I was deeply impressed with his speech and analysis of the European reality – and I was delighted by the promise of a referendum.
For a long time we have not been happy with our relationship with the EU. It's time to ask the people.
Things are changing in the EU and further changes are ahead. We need to assess whether the future direction of the EU is in our best interests.
The Eurozone countries will have to have deeper integration – which the UK will thankfully be outside of – but this means some decisions will be made without our consultation, and not with our best interests at heart. This will be the perfect time for re-negotiation.
So, we need to see if it is possible to renegotiate and bring powers and decision-making back to the UK and closer to the British people.
The EU is becoming deeply uncompetitive in the face of globalisation; the union needs to be refocused on trade, not protectionism – it's time to look out to the rest of the world instead of only looking in on the EU.

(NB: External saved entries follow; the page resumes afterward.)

(* ===== verification/MidPrice.v ===== *)
(** * The published mid price, and the engine's corner cases

    What [MidPrice] returns over the life of an engine, when computing it is
    undefined behaviour, and what a reused order id does. *)

From Stdlib Require Import Sorting.Sorted.
From S2P Require Import Prelude Interfaces CoreTypes Seqlock FlatMap MatchingEngine BookSpec EngineRefinement EngineSpec EngineInvariant EngineIndex Concrete EngineTheorems.

Local Open Scope Z_scope.

Section MidPriceFacts.
Context {Ticker Index : Type} `{!OrderIndexType Index}.
Implicit Types (e : MatchingEngine Index) (o : OrderAdd Ticker) (c : OrderCancel Ticker).

(** The published value is that of the top of the book whenever there is one. *)
Definition mid_current e : Prop :=
  ∀ m, top_mid e = Some m → value_ (midPrice_ e) = Some (Strong m).

Lemma UpdateMidPrice_mid e e' : UpdateMidPrice e = Ok e' →
  mid_current e' ∧ (top_mid e' = None → midPrice_ e' = midPrice_ e).
Proof.
  intros H. destruct (decide (mid_defined e)) as [Hm|Hm].
  - rewrite UpdateMidPrice_Ok in H by done. destruct (top_mid e) as [m|] eqn:E; simplify_eq.
    + assert (∀ (i : Index) s, top_mid (mkEngine (bids_ e) (asks_ e) i s) = top_mid e) as Ht by done.
      split; [|by rewrite Ht, E]. intros m'. rewrite Ht, E. by intros [= ->].
    + split; [|done]. intros m' E'. congruence.
  - by rewrite UpdateMidPrice_Undefined in H.
Qed.

Lemma OnOrderAdd_mid {H} (onTrade : Trade Ticker → H → Outcome H) o e e' h h' :
  OnOrderAdd onTrade o e h = Ok (e', h') →
  mid_current e' ∧ (top_mid e' = None → midPrice_ e' = midPrice_ e).
Proof.
  unfold OnOrderAdd. intros Hrun. inv_ok. destruct a as [[e1 rem] h1]. inv_ok. simplify_eq.
  assert (midPrice_ e1 = midPrice_ e) as <-.
  { destruct (oa_side_ o); inv_ok; destruct a as [[[? ?] ?] ?]; by inv_ok; simplify_eq. }
  apply UpdateMidPrice_mid in E0 as [? Hn]. split; [done|]. intros Ht. rewrite (Hn Ht).
  destruct (st_gtb rem _); [|done]. unfold Rest. by destruct (oa_side_ o).
Qed.

Lemma OnOrderCancel_mid c e e' : mid_current e → OnOrderCancel c e = Ok e' →
  mid_current e' ∧ (top_mid e' = None → midPrice_ e' = midPrice_ e).
Proof.
  intros Hm. unfold OnOrderCancel. destruct (um_find _ _) as [loc|]; [|by intros [= <-]].
  destruct (negb _); [by intros [= <-]|].
  by destruct (ol_side_ loc); intros H%UpdateMidPrice_mid.
Qed.

Lemma engine_reach_mid admits e : engine_reach (Ticker:=Ticker) admits e → mid_current e.
Proof.
  induction 1 as [|H onTrade h h' o e e' _ _ _ _ Hrun|c e e' _ IH Hrun]; [done| |].
  - by apply OnOrderAdd_mid in Hrun as [? _].
  - by apply OnOrderCancel_mid in Hrun as [? _].
Qed.

Lemma MidPrice_settled e : settled (midPrice_ e) → MidPrice e = Ok (value_ (midPrice_ e)).
Proof. apply Load_settled. Qed.

(** The mid of two prices lies between them, although it truncates. *)
Lemma quot_mid_between a b : a ≤ b → a ≤ Z.quot (a + b) 2 ≤ b.
Proof.
  intros H. pose proof (Z.quot_rem' (a + b) 2).
  destruct (Z.leb_spec 0 (a + b)).
  - pose proof (Z.rem_bound_pos (a + b) 2 ltac:(lia) ltac:(lia)). lia.
  - pose proof (Z.rem_bound_pos_neg (a + b) 2 ltac:(lia) ltac:(lia)). lia.
Qed.

Lemma top_uncrossed e p lp bids q lq asks :
  engine_ok e → bids_ e = (p, lp) :: bids → asks_ e = (q, lq) :: asks → value p < value q.
Proof.
  intros ([Hb Ha] & Hu & _) Eb Ea. rewrite Eb in Hb. rewrite Ea in Ha.
  apply head_in_flatten in Hb as [r Hr]. apply head_in_flatten in Ha as [s Hs].
  apply (Hu (p, r) (q, s)); cbn; by rewrite ?Eb, ?Ea.
Qed.
End MidPriceFacts.

(** C27: After any orders and cancels, at any prices, of which each call returned,
    MidPrice is readable, and while either side has orders it is that of the current
    top of the book: the truncated average of the best bid and ask, which lies
    between them, or the best price of the only side.  A call in which best bid plus
    best ask overflows 64 bits does not return and ends the run. *)
Theorem mid_price_tracks_top {Ticker Index} `{!OrderIndexType Index} (e : MatchingEngine Index) :
  engine_reach (Ticker:=Ticker) any_order e →
  match bids_ e, asks_ e with
  | (bid, _) :: _, (ask, _) :: _ =>
      ∃ m, MidPrice e = Ok (Some (Strong m)) ∧ m = Z.quot (value bid + value ask) 2 ∧
           value bid ≤ m ≤ value ask
  | (bid, _) :: _, [] => MidPrice e = Ok (Some bid)
  | [], (ask, _) :: _ => MidPrice e = Ok (Some ask)
  | [], [] => ∃ last, MidPrice e = Ok last
  end.
Proof.
  intros Hr. pose proof (engine_reach_mid _ _ Hr) as Hm.
  pose proof (engine_reach_ok _ _ Hr) as Hok.
  rewrite MidPrice_settled by apply Hok. unfold mid_current, top_mid in Hm.
  destruct (bids_ e) as [|[bid lb] bids] eqn:Eb, (asks_ e) as [|[ask la] asks] eqn:Ea.
  - eauto.
  - rewrite (Hm _ eq_refl). by destruct ask.
  - rewrite (Hm _ eq_refl). by destruct bid.
  - eexists. rewrite (Hm _ eq_refl). split_and!; [done|done|..];
      apply quot_mid_between; pose proof (top_uncrossed e _ _ _ _ _ _ Hok Eb Ea); lia.
Qed.

Lemma mid_price_tracks_top_witness :
  ∃ m, MidPrice sample_engine = Ok (Some (Strong m)) ∧ m = Z.quot (99 + 100) 2 ∧ 99 ≤ m ≤ 100.
Proof.
  exact (mid_price_tracks_top (Ticker:=CTicker) sample_engine
    (engine_reach_weaken _ _ _ (λ _ _ _, I) sample_reach)).
Defined.

(** When the last order leaves both sides, the mid price keeps its last value:
    an order or a cancel that empties the book does not touch it. *)
Theorem mid_price_holds_when_book_empties {Ticker Index} `{!OrderIndexType Index}
    (e e' : MatchingEngine Index) :
  engine_reach (Ticker:=Ticker) any_order e →
  ((∃ o ts, OnOrderAdd (Ticker:=Ticker) collect o e [] = Ok (e', ts)) ∨
   (∃ c : OrderCancel Ticker, OnOrderCancel c e = Ok e')) →
  bids_ e' = [] → asks_ e' = [] → MidPrice e' = MidPrice e.
Proof.
  intros Hr Hrun Hb Ha.
  assert (midPrice_ e' = midPrice_ e) as E; [|unfold MidPrice; by rewrite E].
  assert (top_mid e' = None) as Ht by (unfold top_mid; by rewrite Hb, Ha).
  destruct Hrun as [(o & ts & Hrun)|(c & Hrun)].
  - by apply OnOrderAdd_mid in Hrun as [_ ->].
  - apply OnOrderCancel_mid in Hrun as [_ ->]; [done..|]. by eapply engine_reach_mid.
Qed.

(** A bid of 10 at 100, and the sell that takes it. *)
Definition one_bid : CEngine :=
  Eval vm_compute in ok_or engine_init (engine_after [add 1 1 AAPL Buy 100 10]).
Definition one_bid_sold : CEngine :=
  Eval vm_compute in
    (ok_or (engine_init, []) (OnOrderAdd collect (add 2 2 AAPL Sell 100 10) one_bid [])).1.

Lemma one_bid_reach : engine_reach (Ticker:=CTicker) any_order one_bid.
Proof.
  apply (engine_reach_weaken fresh_id any_order); [done|].
  eapply (reach_add_checked (add 1 1 AAPL Buy 100 10) engine_init);
    [apply reach_init|vm_compute; reflexivity|vm_compute; reflexivity].
Qed.

Lemma mid_price_holds_when_book_empties_witness :
  MidPrice one_bid_sold = MidPrice one_bid ∧ MidPrice one_bid = Ok (Some (Strong 100)).
Proof.
  split; [|reflexivity].
  apply (mid_price_holds_when_book_empties (Ticker:=CTicker)); [apply one_bid_reach| |reflexivity..].
  left. eexists (add 2 2 AAPL Sell 100 10), _. vm_compute. reflexivity.
Defined.

(** ** Undefined behaviour *)



(** ** Reused order ids *)

Section Reuse.
Context {Ticker Index : Type} `{!OrderIndexType Index} `{!OrderIndexLaws Index}.
Implicit Types (e : MatchingEngine Index) (o : OrderAdd Ticker) (b : AbstractBook).

(** An order at a price where its own side already has one does not trade, *)
Lemma joining_order_does_not_trade o b x :
  uncrossed b → x ∈ side_list (oa_side_ o) b → x.1 = oa_price_ o →
  spec_match o b = mkFillResult [] [] (opposite_side (oa_side_ o) b) (value (oa_volume_ o)).
Proof.
  intros Hu Hx Hp. apply fill_no_fills.
  destruct (opposite_side (oa_side_ o) b) as [|y l] eqn:E; [done|]. cbn.
  assert (accepts (oa_side_ o) (oa_price_ o) y.1 = false) as ->; [|by rewrite andb_false_r].
  rewrite <-Hp. unfold side_list, opposite_side in *. unfold accepts.
  destruct (oa_side_ o); strong; apply Z.leb_gt; apply Hu; rewrite ?E; set_solver.
Qed.

(** and it goes behind the front order, so the top of the book stays. *)
Lemma rest_at_head comp y l r x : StronglySorted (prio comp) (y :: l) →
  x ∈ y :: l → (∀ p, comp p p = false) → ∃ l', rest_at comp (x.1, r) (y :: l) = y :: l'.
Proof.
  intros Hs Hx Hc. cbn [rest_at fst]. assert (comp x.1 y.1 = false) as ->; [|eauto].
  apply elem_of_cons in Hx as [->|Hx]; [done|].
  apply StronglySorted_inv in Hs as [_ Hs]. rewrite Forall_forall in Hs. by apply Hs.
Qed.

Lemma joining_order_keeps_mid o b x :
  book_sorted b → uncrossed b → x ∈ side_list (oa_side_ o) b → x.1 = oa_price_ o →
  mid_fits b → mid_fits (spec_add o b).
Proof.
  intros [Hb Ha] Hu Hx Hp. unfold spec_add, rest_remainder.
  rewrite (joining_order_does_not_trade o b x) by done. cbn [fr_left fr_remaining].
  rewrite <-Hp. destruct (oa_side_ o), (0 <? value (oa_volume_ o)); try done;
    cbn [side_list opposite_side] in *.
  - destruct (ab_bids b) as [|y l] eqn:E; [by apply elem_of_nil in Hx|].
    edestruct (rest_at_head bids_comp y l) as [l' ->]; [done..| |by unfold mid_fits; rewrite E].
    intros p. unfold bids_comp. strong. apply Z.ltb_irrefl.
  - destruct (ab_asks b) as [|y l] eqn:E; [by apply elem_of_nil in Hx|].
    edestruct (rest_at_head asks_comp y l) as [l' ->]; [done..| |by unfold mid_fits; rewrite E].
    intros p. unfold asks_comp. strong. apply Z.ltb_irrefl.
Qed.
End Reuse.

(** C39: Ownership is not enforced when an order id is reused.  Take any order x that
    rests in a well-formed engine with a defined mid price, and let any user send an
    order with x's id, side and price and a positive volume.  It is accepted without
    a trade and rests beside x; from then on the cancel of the second user removes
    every order with that id at that price, x included, whoever owns it (and returns
    unless the mid price of what is left overflows). *)
Theorem reused_id_cancels_foreign_order {Ticker Index} `{!OrderIndexType Index}
    `{!OrderIndexLaws Index} (o : OrderAdd Ticker) (e : MatchingEngine Index) x :
  engine_ok e → mid_fits (abs e) → order_in_range o → 0 < value (oa_volume_ o) →
  x ∈ side_list (oa_side_ o) (abs e) → entry_id x = oa_orderId_ o → x.1 = oa_price_ o →
  let mine := (oa_price_ o, mkResting (oa_orderId_ o) (oa_userId_ o) (oa_volume_ o)) in
  let c := mkOrderCancel (oa_orderId_ o) (oa_userId_ o) (oa_ticker_ o) in
  ∃ e1 e2, OnOrderAdd collect o e [] = Ok (e1, []) ∧
    x ∈ side_list (oa_side_ o) (abs e1) ∧ mine ∈ side_list (oa_side_ o) (abs e1) ∧
    OnOrderCancel c e1 = (if decide (mid_fits (abs e2)) then Ok e2 else Undefined) ∧
    side_list (oa_side_ o) (abs e2) =
      remove_at (oa_price_ o) (oa_orderId_ o) (side_list (oa_side_ o) (abs e1)) ∧
    x ∉ side_list (oa_side_ o) (abs e2) ∧ mine ∉ side_list (oa_side_ o) (abs e2).
Proof.
  intros Hok Hmid Ho Hv Hx Hid Hp mine c.
  pose proof (joining_order_does_not_trade o (abs e) x (proj1 (proj2 Hok)) Hx Hp) as Hm.
  destruct (OnOrderAdd_total collect o e Hok Ho) as (e1 & Hok1 & Ha & Hi & HR).
  specialize (HR []). rewrite foldM_collect in HR. cbn [mbind Outcome_bind] in HR.
  rewrite decide_True in HR
    by (eapply joining_order_keeps_mid; eauto; [apply books_ok_sorted, Hok|apply Hok]).
  unfold spec_trades in HR. rewrite Hm in HR.
  destruct (OnOrderCancel_accepted c e1 (mkLocation (oa_side_ o) (oa_price_ o) (oa_userId_ o)) Hok1)
    as (e2 & _ & Ha2 & _ & HC); [|done|].
  { rewrite Hi, um_find_add_index, Hm. by rewrite decide_True. }
  assert (∀ y, y ∈ side_list (oa_side_ o) (abs e1) ↔ y = mine ∨ y ∈ side_list (oa_side_ o) (abs e))
    as Hel.
  { intros y. rewrite Ha. unfold spec_add, rest_remainder. rewrite Hm. cbn [fr_left fr_remaining].
    destruct (Z.ltb_spec 0 (value (oa_volume_ o))); [|lia].
    destruct (oa_side_ o); cbn [side_list ab_bids ab_asks];
      rewrite elem_of_rest_at; unfold mine; by destruct (oa_volume_ o). }
  assert (side_list (oa_side_ o) (abs e2) =
      remove_at (oa_price_ o) (oa_orderId_ o) (side_list (oa_side_ o) (abs e1))) as Hl.
  { rewrite Ha2. unfold spec_remove. cbn. by destruct (oa_side_ o). }
  exists e1, e2. rewrite Hl, !Hel. rewrite <-Ha2 in HC.
  split_and!; [done|by right|by left|done|done|..]; by intros [[] _]%list_elem_of_filter.
Qed.

(** The engine of the sample run: user 7 reuses order id 2 of user 2, resting at 100. *)
Lemma reused_id_cancels_foreign_order_witness :
  let o := add 2 7 AAPL Sell 100 6 in
  let x := (Strong 100, mkResting (Strong 2) (Strong 2) (Strong 5)) in
  let mine := (Strong 100, mkResting (Strong 2) (Strong 7) (Strong 6)) in
  ∃ e1 e2, OnOrderAdd collect o sample_engine [] = Ok (e1, []) ∧
    x ∈ ab_asks (abs e1) ∧ mine ∈ ab_asks (abs e1) ∧
    OnOrderCancel (cancel 2 7 AAPL) e1 = (if decide (mid_fits (abs e2)) then Ok e2 else Undefined) ∧
    ab_asks (abs e2) = remove_at (Strong 100) (Strong 2) (ab_asks (abs e1)) ∧
    x ∉ ab_asks (abs e2) ∧ mine ∉ ab_asks (abs e2).
Proof.
  intros o x mine. apply (reused_id_cancels_foreign_order o sample_engine x);
    try reflexivity; try apply sample_ok; by apply (bool_decide_unpack _).
Defined.

(** A reused id can also leave an order that nobody can cancel.  User 1's order 7
    rests at 100 and a second order 7 rests at 101; filling the first erases the
    index entry of the id, so the owner's cancel of the second is ignored and the
    order keeps resting. *)
Theorem reused_id_blocks_cancel :
  ∃ e : CEngine,
    engine_after [add 7 1 AAPL Sell 100 5; add 7 1 AAPL Sell 101 6; add 8 2 AAPL Buy 100 5] = Ok e ∧
    ab_asks (abs e) = [(Strong 101, mkResting (Strong 7) (Strong 1) (Strong 6))] ∧
    OnOrderCancel (cancel 7 1 AAPL) e = Ok e.
Proof.
  exists (ok_or engine_init (engine_after
    [add 7 1 AAPL Sell 100 5; add 7 1 AAPL Sell 101 6; add 8 2 AAPL Buy 100 5])).
  split_and!; vm_compute; reflexivity.
Qed.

More than this, the people of this country need to feel the benefits of EU membership and see that democracy, transparency, and accountability is real. If not, then we have to be brave enough to leave and be ready for alternatives.
We are still a long way off from a referendum. We need to win the next election with a Conservative majority Government and then we need a real determination to see what re-negotiations are possible, so that the best options can be put forward to the public to give them a real choice.
Conservatives are the only party offering the British people their say on the EU, and are the only party who can deliver one.
For some time a lot of people in Lincolnshire and across the whole country have not been happy with what the European Union has become. We joined a Common Market for increased trade, growth and jobs.
But the reality is the European project became obsessed with political integration and harmonisation and lost its way.
The EU is not working in its current state; it's time for a reality check, and that's exactly what the Prime Minister has delivered.